Tesco Ireland sees sales rise over Christmas

Adjust Comment Print

Clothing and homeware fell 2.8 percent, food also dropped by 0.4 percent despite being seen as the most successful sector.

The supermarket posted like-for-like sales growth of 2.3 per cent across the third quarter and 1.9 per cent in the six-week period to 6 January at its United Kingdom stores.
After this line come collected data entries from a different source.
(** * prefect/task.py: tasks, the task registry, dependency binding

    A shallow embedding of [src/prefect/task.py].  Python objects live in
    explicit stores (task objects, dict objects, flows), every method is a
    computation over the interpreter state [World], and a raised exception
    is a result of its own. *)

From Stdlib Require Import ZArith String Ascii List Lia.
From stdpp Require Import base option list gmap strings fin_maps pretty.

Open Scope string_scope.
Open Scope nat_scope.

(** ** Python values and object references *)

Definition tref := nat.   (* address of a task object *)
Definition dref := nat.   (* address of a dict object *)
Definition fref := nat.   (* address of a flow object *)

(** [datetime.timedelta], as a number of microseconds. *)
Inductive timedelta := Timedelta (microseconds : Z).

Definition timedelta_minutes (m : Z) : timedelta := Timedelta (m * 60000000).

(** A reference to a module-level function (a trigger). *)
Inductive fn_ref := FnRef (qualname : string).

Inductive pyval :=
| PNone
| PBool (b : bool)
| PInt (z : Z)
| PStr (s : string)
| PTimedelta (d : timedelta)
| PFunction (f : fn_ref)
| PTask (r : tref).

#[global] Instance timedelta_eq_dec : EqDecision timedelta.
Proof. solve_decision. Defined.
#[global] Instance fn_ref_eq_dec : EqDecision fn_ref.
Proof. solve_decision. Defined.
#[global] Instance pyval_eq_dec : EqDecision pyval.
Proof. solve_decision. Defined.

(** What [Signature.bind] stores under a parameter name: the argument, the
    tuple taken by a [*args] parameter, or the dict taken by [**kwargs]. *)
Inductive bound :=
| BArg (v : pyval)
| BTuple (vs : list pyval)
| BKwargs (kw : gmap string pyval).

(** ** Exceptions *)

Inductive type_error :=
| MissingArgument (name : string)      (* missing a required argument *)
| TooManyPositional                   (* too many positional arguments *)
| MultipleValues (name : string)       (* multiple values for argument *)
| UnexpectedKeyword                   (* got an unexpected keyword argument *)
| NotAMapping.                        (* dict.update with a non-mapping *)

Inductive exn :=
| TypeError (why : type_error)
| ValueError (msg : string)
| KeyError (key : string)
| NotImplementedError
| FAIL (msg : string).                (* prefect.signals.FAIL *)

(** The failure the specification calls a binding error is the [TypeError]
    that [inspect.Signature.bind] raises. *)
Definition is_binding_error (e : exn) : bool :=
  match e with
  | TypeError (MissingArgument _ | TooManyPositional
               | MultipleValues _ | UnexpectedKeyword) => true
  | _ => false
  end.

(** ** Strings *)

(** [s[:n]]: the first [n] characters, all of [s] when it is shorter. *)
Fixpoint slice_to (n : nat) (s : string) : string :=
  match n, s with
  | S n', String c s' => String c (slice_to n' s')
  | _, _ => EmptyString
  end.

Definition dquote : string := String (ascii_of_nat 34) EmptyString.

(** [needle in haystack] *)
Definition str_contains (haystack needle : string) : Prop :=
  ∃ pre post, haystack = pre +:+ needle +:+ post.

(** ** inspect: signatures and argument binding

    The parameter kinds are the four a [def] of the source's Python can
    declare; positional-only parameters exist there only for builtins, and
    [run] is a method written in Python. *)

Module Inspect.

Inductive kind :=
| POSITIONAL_OR_KEYWORD
| VAR_POSITIONAL
| KEYWORD_ONLY
| VAR_KEYWORD.

#[global] Instance kind_eq_dec : EqDecision kind.
Proof. solve_decision. Defined.

(** A declared parameter; [p_default] tells whether a default value was
    declared ([param.default is not _empty]). *)
Record param := Param {
  p_name : string;
  p_kind : kind;
  p_default : bool
}.
Lemma does_emit ev c st : does (emit ev) c st tt [ev] 0.
Proof. exists st. repeat split. Qed.

Lemma does_print s c st : does (print s) c st tt [EPrint s] 0.
Proof. apply does_emit. Qed.

Lemma does_readback c st :
  does readback c st (user_readback (env c) (reads st)) [] 1.
Proof. eexists. repeat split. Qed.

Lemma does_bind {A B} (p : Plan A) (k : A -> Plan B) c st a b t1 t2 n1 n2 :
  does p c st a t1 n1 ->
  (forall st1, subs st1 = subs st -> next_token st1 = next_token st ->
     reads st1 = (n1 + reads st)%nat -> does (k a) c st1 b t2 n2) ->
  does (bind p k) c st b (t1 ++ t2) (n2 + n1).
Proof.
  intros (st1 & E1 & S1 & T1 & R1) K.
  destruct (K st1 S1 T1 R1) as (st2 & E2 & S2 & T2 & R2).
  exists st2. unfold bind. rewrite E1, E2.
  repeat split; try congruence. lia.
Qed.

Lemma does_if {A} (b : bool) (p q : Plan A) c st a t1 t2 n :
  does p c st a t1 n -> does q c st a t2 n ->
  does (if b then p else q) c st a (if b then t1 else t2) n.
Proof. destruct b; auto. Qed.

Lemma does_finalize {A} (p : Plan A) (f : Plan unit) c st a t1 t2 n1 n2 :
  does p c st a t1 n1 ->
  (forall st1, subs st1 = subs st -> next_token st1 = next_token st ->
     reads st1 = (n1 + reads st)%nat -> does f c st1 tt t2 n2) ->
  does (finalize_wrapper p f) c st a (t1 ++ t2) (n2 + n1).
Proof.
  intros (st1 & E1 & S1 & T1 & R1) K.
  destruct (K st1 S1 T1 R1) as (st2 & E2 & S2 & T2 & R2).
  exists st2. unfold finalize_wrapper. rewrite E1, E2.
  repeat split; try congruence. lia.
Qed.

Lemma does_yield m c st :
  calm (env c) -> plain m = true -> does (yield_ m) c st tt [EMsg m] 0.
Proof.
  intros Hc Hp. unfold does, yield_. rewrite Hc.
  destruct m; try discriminate Hp; simpl; eexists; repeat split.
Qed.

Lemma does_for {X} (l : list X) (body : X -> Plan unit) (f : X -> list Event) c :
  (forall x st, does (body x) c st tt (f x) 0) ->
  forall st, does (for_ l body) c st tt (flat_map f l) 0.
Proof.
  intros Hb. induction l as [|x l IH]; intros st; simpl.
  - apply does_ret.
  - change 0%nat with (0 + 0)%nat. eapply does_bind; [apply Hb|]. intros; apply IH.
Qed.

Lemma does_weaken {A} (p : Plan A) c st a t t' n n' :
  does p c st a t n -> t = t' -> n = n' -> does p c st a t' n'.
Proof. intros; subst; assumption. Qed.
(** * wikipedia-utils: paragraph extraction and passage building

    A shallow embedding of [extract_paragraphs_from_page_htmls.py] and
    [make_passages_from_paragraphs.py], with the properties of the
    specification stated and settled against it.

    Modelling conventions.
    - A Python [str] is a list of Unicode code points ([char := N]); [len]
      is the length of that list.  Tag names and dictionary keys, which are
      ASCII in the source, are Rocq strings.
    - Python [int] is [Z].  A Python [float] is the rational number it
      stands for, in [Q]: the result of a float operation is the exact
      result rounded to the nearest number with a 53-bit significand, ties
      to the even one ([binary64]).  The exponent range is not bounded:
      the quotients and products of the source are made of lengths of
      texts and stay far from it.  Comparisons of floats with ints are
      exact, as in Python.
    - A call that can raise or loop forever returns an [outcome].
    - The external collaborators (the sentence splitter, the HTML parser,
      the Unicode database) are parameters; the parsed tree is the input of
      the extractor. *)

From Stdlib Require Import String Ascii DecimalString DecimalPos DecimalZ.
From Stdlib Require Import SpecFloat.
From Stdlib Require Import List ZArith NArith QArith Qround Qpower Bool Lia Lqa.
Import ListNotations.

Set Warnings "-register-all".

Local Open Scope Z_scope.

(** ** Python strings *)

Module PyStr.

Definition char := N.
Definition str := list char.

Definition len (s : str) : Z := Z.of_nat (length s).

(** ASCII literals. *)
Fixpoint lit (s : string) : str :=
  match s with
  | EmptyString => []
  | String a s' => N_of_ascii a :: lit s'
  end.

Definition nl : char := 10%N.
Definition space : char := 32%N.

(** [str.isspace] for one code point: the characters removed by
    [str.strip()] and separating fields in [str.split()]. *)
Definition isspace (c : char) : bool :=
  ((9 <=? c) && (c <=? 13) || (28 <=? c) && (c <=? 32)
   || (c =? 133) || (c =? 160) || (c =? 5760)
   || (8192 <=? c) && (c <=? 8202)
   || (c =? 8232) || (c =? 8233) || (c =? 8239) || (c =? 8287)
   || (c =? 12288))%N.

Fixpoint lstrip (s : str) : str :=
  match s with
  | [] => []
  | c :: s' => if isspace c then lstrip s' else s
  end.

Definition rstrip (s : str) : str := rev (lstrip (rev s)).

(** [s.strip()] *)
Definition strip (s : str) : str := rstrip (lstrip s).

(** [sep.join(parts)] *)
Fixpoint join (sep : str) (parts : list str) : str :=
  match parts with
  | [] => []
  | [p] => p
  | p :: ps => p ++ sep ++ join sep ps
  end.

(** [s.split()]: the maximal runs of non-whitespace characters.  [cur] is
    the field being read, reversed. *)
Fixpoint split_ws_aux (cur : str) (s : str) : list str :=
  match s with
  | [] => match cur with [] => [] | _ => [rev cur] end
  | c :: s' =>
      if isspace c
      then match cur with
           | [] => split_ws_aux [] s'
           | _ => rev cur :: split_ws_aux [] s'
           end
      else split_ws_aux (c :: cur) s'
  end.

Definition split_ws (s : str) : list str := split_ws_aux [] s.

(** [re.split(r'\n+', s)]: the fields between maximal runs of newlines;
    a leading or trailing run leaves an empty first or last field.
    [in_run] says that the previous character was a newline. *)
Fixpoint re_split_newlines_aux (in_run : bool) (s : str) : list str :=
  match s with
  | [] => [[]]
  | c :: s' =>
      if (c =? nl)%N
      then if in_run then re_split_newlines_aux true s'
           else [] :: re_split_newlines_aux true s'
      else match re_split_newlines_aux false s' with
           | f :: fs => (c :: f) :: fs
           | [] => [[c]]
           end
  end.

Definition re_split_newlines (s : str) : list str :=
  match re_split_newlines_aux false s with
  | f :: fs => f :: fs
  | [] => [[]]
  end.

(** The text with every run of newlines replaced by one newline. *)
Definition collapse_newlines (s : str) : str := join [nl] (re_split_newlines s).

(** The text with every whitespace character removed: what two strings
    share when they differ only in whitespace. *)
Definition erase_ws (s : str) : str := filter (fun c => negb (isspace c)) s.

Definition all_ws (s : str) : Prop := Forall (fun c => isspace c = true) s.

Definition str_eqb (a b : str) : bool :=
  if list_eq_dec N.eq_dec a b then true else false.

Definition is_empty (s : str) : bool :=
  match s with [] => true | _ => false end.

(** A string that does not end with whitespace, as [strip] leaves it. *)
Definition trimmed (s : str) : Prop :=
  forall s' c, s = s' ++ [c] -> isspace c = false.

(** A field of [s.split()]: not empty, and without whitespace. *)
Definition word (w : str) : Prop :=
  w <> [] /\ Forall (fun c => isspace c = false) w.

End PyStr.
Import PyStr.

(** ** Results of calls that can raise or loop *)

Inductive exn : Type :=
| ZeroDivisionError
| IndexError.

Inductive outcome (A : Type) : Type :=
| Returns (a : A)
| Raises (e : exn)
| Diverges.

Arguments Returns {A} a.
Arguments Raises {A} e.
Arguments Diverges {A}.

(** ** make_passages_from_paragraphs.py: the chunk balancer *)

Module Chunks.

(** The builtin [round] with one argument: to the nearest integer, ties
    to the even one. *)
Definition py_round (x : Q) : Z :=
  let f := Qfloor x in
  match (x - inject_Z f ?= 1 # 2)%Q with
  | Lt => f
  | Gt => f + 1
  | Eq => if Z.even f then f else f + 1
  end.

(** [x * 2^k] *)
Definition scale2 (x : Q) (k : Z) : Q :=
  if 0 <=? k then (x * inject_Z (2 ^ k))%Q else (x / inject_Z (2 ^ (- k)))%Q.

(** [floor (log2 x)] for [x > 0]. *)
Definition floor_log2 (x : Q) : Z :=
  let d := Z.log2 (Qnum x) - Z.log2 (Zpos (Qden x)) in
  if Qle_bool (scale2 1 d) x then d else d - 1.

(** The float nearest to [x]: [m * 2^e] with [m] the integer nearest to
    [|x| / 2^e], ties to even, where [e] puts [|x| / 2^e] between [2^52]
    and [2^53]. *)
Definition binary64 (x : Q) : Q :=
  match Qnum x with
  | 0 => 0%Q
  | Zpos _ =>
      let e := floor_log2 x - 52 in
      scale2 (inject_Z (py_round (scale2 x (- e)))) e
  | Zneg _ =>
      let e := floor_log2 (- x) - 52 in
      (- scale2 (inject_Z (py_round (scale2 (- x) (- e)))) e)%Q
  end.

(** The value of a float of the Standard Library's model of IEEE 754
    arithmetic, and the float of an int there; [binary64] is compared with
    that model on samples below. *)
Definition spec_value (f : spec_float) : option Q :=
  match f with
  | S754_zero _ => Some 0%Q
  | S754_finite s m e =>
      Some (if s then (- scale2 (inject_Z (Zpos m)) e)%Q
            else scale2 (inject_Z (Zpos m)) e)
  | S754_infinity _ | S754_nan => None
  end.

Definition spec_of_int (z : Z) : spec_float := binary_normalize 53 1024 z 0 false.

Definition same_value (f : spec_float) (x : Q) : bool :=
  match spec_value f with
  | Some v => Qeq_bool v x
  | None => false
  end.

(** [a / b] on two ints, for [b <> 0]: the float nearest to the
    quotient. *)
Definition true_div (a b : Z) : Q := binary64 (inject_Z a / inject_Z b).

(** [float(k)] for an int, and [x * y] on two floats. *)
Definition float_of_int (k : Z) : Q := binary64 (inject_Z k).
Definition float_mul (x y : Q) : Q := binary64 (x * y).

(** [nchar_chunk > max_nchar] *)
Definition exceeds (nchar_chunk : Q) (max_nchar : Z) : bool :=
  negb (Qle_bool nchar_chunk (inject_Z max_nchar)).

(** The [while True] loop of lines 36-41: [nchunk] grows while the
    per-chunk size [total_nchar / nchunk] exceeds [max_nchar].  [None] when
    [fuel] iterations were not enough. *)
Fixpoint grow_nchunk (fuel : nat) (total_nchar max_nchar nchunk : Z) : option Z :=
  match fuel with
  | O => None
  | S fuel' =>
      if exceeds (true_div total_nchar nchunk) max_nchar
      then grow_nchunk fuel' total_nchar max_nchar (nchunk + 1)
      else Some nchunk
  end.

(** [nchunk = max(1, round(total_nchar / max_nchar))] *)
Definition estimate_nchunk (total_nchar max_nchar : Z) : Z :=
  Z.max 1 (py_round (true_div total_nchar max_nchar)).

(** [sentences[-1] = sentences[-1] + suffix], guarded by
    [len(sentences) > 0]. *)
Fixpoint append_to_last (sentences : list str) (suffix : str) : list str :=
  match sentences with
  | [] => []
  | [s] => [s ++ suffix]
  | s :: rest => s :: append_to_last rest suffix
  end.

(** Lines 48-51: the sentences of every line, the last sentence read so
    far taking a newline after each line. *)
Definition split_sentences (splitter : str -> list str) (text : str) : list str :=
  fold_left
    (fun sentences line => append_to_last (sentences ++ splitter line) [nl])
    (re_split_newlines text) [].
Lemma severity_fold_sum (items : list Finding) (counts : list (str * nat)) :
  sum (dict_values
         (foldl (λ severity_counts item,
                   dict_upsert (severity_label item) S 0%nat severity_counts)
                counts items))
  = (sum (dict_values counts) + length items)%nat.
Proof.
  revert counts. induction items as [|item items IH]; intros counts; simpl; [lia|].
  rewrite IH, sum_values_upsert_S. lia.
Qed.

Lemma severity_fold_get (items : list Finding) (counts : list (str * nat)) label :
  default 0%nat
    (dict_get (foldl (λ severity_counts item,
                        dict_upsert (severity_label item) S 0%nat severity_counts)
                     counts items) label)
  = (default 0%nat (dict_get counts label)
     + length (filter (λ item, severity_label item = label) items))%nat.
Proof.
  revert counts. induction items as [|item items IH]; intros counts; simpl; [lia|].
  rewrite IH, dict_get_upsert, filter_cons.
  repeat case_decide; simplify_eq/=; lia.
Qed.

Lemma flatten_acc (lists : list (list Finding)) (acc : list Finding) :
  foldl (λ flattened category_items, flattened ++ category_items) acc lists
  = acc ++ concat lists.
Proof.
  revert acc. induction lists as [|l lists IH]; intros acc; simpl.
  - by rewrite app_nil_r.
  - by rewrite IH, app_assoc.
Qed.

Lemma flatten_inconsistencies_concat (m : FindingMap) :
  _flatten_inconsistencies m = concat (dict_values m).
Proof. unfold _flatten_inconsistencies. by rewrite flatten_acc. Qed.

Lemma length_concat_sum (lists : list (list Finding)) :
  length (concat lists) = sum (length <$> lists).
Proof.
  induction lists as [|l lists IH]; [done|].
  rewrite fmap_cons, sum_cons. cbn [concat].
  by rewrite length_app, IH.
Qed.

Lemma severity_counts_sum (lists : list (list Finding)) (counts : list (str * nat)) :
  sum (dict_values
         (foldl (λ severity_counts category_items,
                   foldl (λ severity_counts item,
                            dict_upsert (severity_label item) S 0%nat severity_counts)
                         severity_counts category_items)
                counts lists))
  = (sum (dict_values counts) + sum (length <$> lists))%nat.
Proof.
  revert counts. induction lists as [|l lists IH]; intros counts; [simpl; lia|].
  rewrite fmap_cons, sum_cons. cbn [foldl].
  rewrite IH, severity_fold_sum. lia.
Qed.

Lemma severity_counts_get (lists : list (list Finding)) (counts : list (str * nat)) label :
  default 0%nat
    (dict_get
       (foldl (λ severity_counts category_items,
                 foldl (λ severity_counts item,
                          dict_upsert (severity_label item) S 0%nat severity_counts)
                       severity_counts category_items)
              counts lists) label)
  = (default 0%nat (dict_get counts label)
     + length (filter (λ item, severity_label item = label) (concat lists)))%nat.
Proof.
  revert counts. induction lists as [|l lists IH]; intros counts; simpl; [lia|].
  rewrite IH, severity_fold_get, filter_app, length_app. lia.
Qed.
(** * The session-multiplexed transport layer of the RememberBook MCP server

    Shallow embedding of the [app.post("/mcp", ...)] handler of the MCP
    server (the Express route at the end of the server module) together
    with the module-level [server] and [sessions] objects it uses.

    The handler is an [async] function.  JavaScript runs each stretch of
    code between two [await]s to completion before anything else runs, so
    the handler is cut at its [await]s into atomic segments and the event
    loop is an arbitrary interleaving of those segments with the [close]
    events of the responses.  The third-party objects (the protocol engine
    [McpServer], the [StreamableHTTPServerTransport], the Express response)
    are opaque: every call the handler makes on them is recorded, in order,
    in a trace, and the outcome of every awaited promise is an input. *)

From stdpp Require Import gmap strings list fin_maps pretty.

(** ** Data *)

Definition TransportId := nat.
Definition ReqId := nat.
Definition EngineId := nat.

(** [const server = new McpServer({...})]: evaluated once, when the module
    is loaded.  It is the only engine object the module ever creates. *)
Definition server : EngineId := 0.

(** [type SessionRecord = { transport: StreamableHTTPServerTransport }] *)
Record SessionRecord := { transport : TransportId }.

Global Instance SessionRecord_eq_dec : EqDecision SessionRecord.
Proof. solve_decision. Defined.

(** The two closures passed to [res.on("close", ...)]. *)
Inductive Listener :=
  | CloseTransport (t : TransportId)
      (* () => { transport.close(); } *)
  | CloseAndDelete (t : TransportId) (sessionId : string).
      (* () => { transport.close(); sessions.delete(sessionId); } *)

Global Instance Listener_eq_dec : EqDecision Listener.
Proof. solve_decision. Defined.

(** Calls made by the handler on its collaborators, as they are issued. *)
Inductive Op :=
  | NewTransport (t : TransportId) (sessionIdGenerator : option string)
      (* new StreamableHTTPServerTransport({ sessionIdGenerator, ... }) *)
  | SessionsSet (sessionId : string) (t : TransportId)
      (* sessions.set(sessionId, { transport }) *)
  | SessionsDelete (sessionId : string) (existed : bool)
      (* sessions.delete(sessionId), with the boolean Map.delete returns *)
  | ServerConnect (e : EngineId) (t : TransportId)
      (* server.connect(transport) *)
  | ResOn (r : ReqId) (l : Listener)
      (* res.on("close", listener) *)
  | HandleRequest (t : TransportId) (r : ReqId)
      (* transport.handleRequest(req, res, req.body) *)
  | TransportClose (t : TransportId).
      (* transport.close() *)

Global Instance Op_eq_dec : EqDecision Op.
Proof. solve_decision. Defined.
(** * sphinx-docfx-yaml: the documentation object model builder

    A shallow embedding of [docfx_yaml/extension.py] (symbol records, the
    registry, the hierarchy linker and the inheritance resolver) and of
    [docfx_yaml/monkeypatch.py] (the field data normalizer and the
    post-processing of the extracted data block), followed by the
    properties of the specification that concern them.

    Python dictionaries used as maps are [gmap]s; dictionaries used as
    structures with a fixed set of keys are records whose optional keys
    are [option] fields; exceptions are values of [result]. *)

From Stdlib Require Import String Ascii ZArith List Lia.
From stdpp Require Import base option list strings gmap.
The fall in the second quarter was 0.1%.

Worldwide revenue stood out as the worst performer, reporting GBP309 million, a 9.8% drop on a year-on-year basis, as a result of the planned closure of owned stores in loss making markets.

However in Asia, sales were down nearly 10pc in the three month period, which the company said reflected the ongoing impact of ceasing unprofitable bulk selling activities in Thailand.

The supermarket group said that over the 19 weeks to January 6, it had experienced the highest rate of market share growth in Ireland for five years with like-for-like sales increasing by 3.5%. "As a result, we carried more stock into the December sale".

"In our food business, ongoing trading pressures continued in the lead up to Christmas as consumer spending and choices reflected tighter budgets", he added.

Tesco shares fell around 4 per cent today morning despite the supermarket announcing record sales over Christmas period.

It highlighted just how dependent fashion retailers can be on the weather, with milder autumns and winters tending to dampen demand for higher-price items such as warm coats and knitwear.

In the Republic of Ireland sales were up 4pc during the Christmas period, while sales were up 3.3pc overall in Ireland in the three months to 31 December.

M&S also did not take part in Black Friday, which helped buoy John Lewis results.

Marks & Spencer reported better than expected sales of both clothing and food in the key Christmas quarter and said it was maintaining financial guidance for its full 2017-18 year.

"Everyone seems to have abandoned their Simply Food stores for other supermarkets, removing the one real positive in the numbers over the last few years".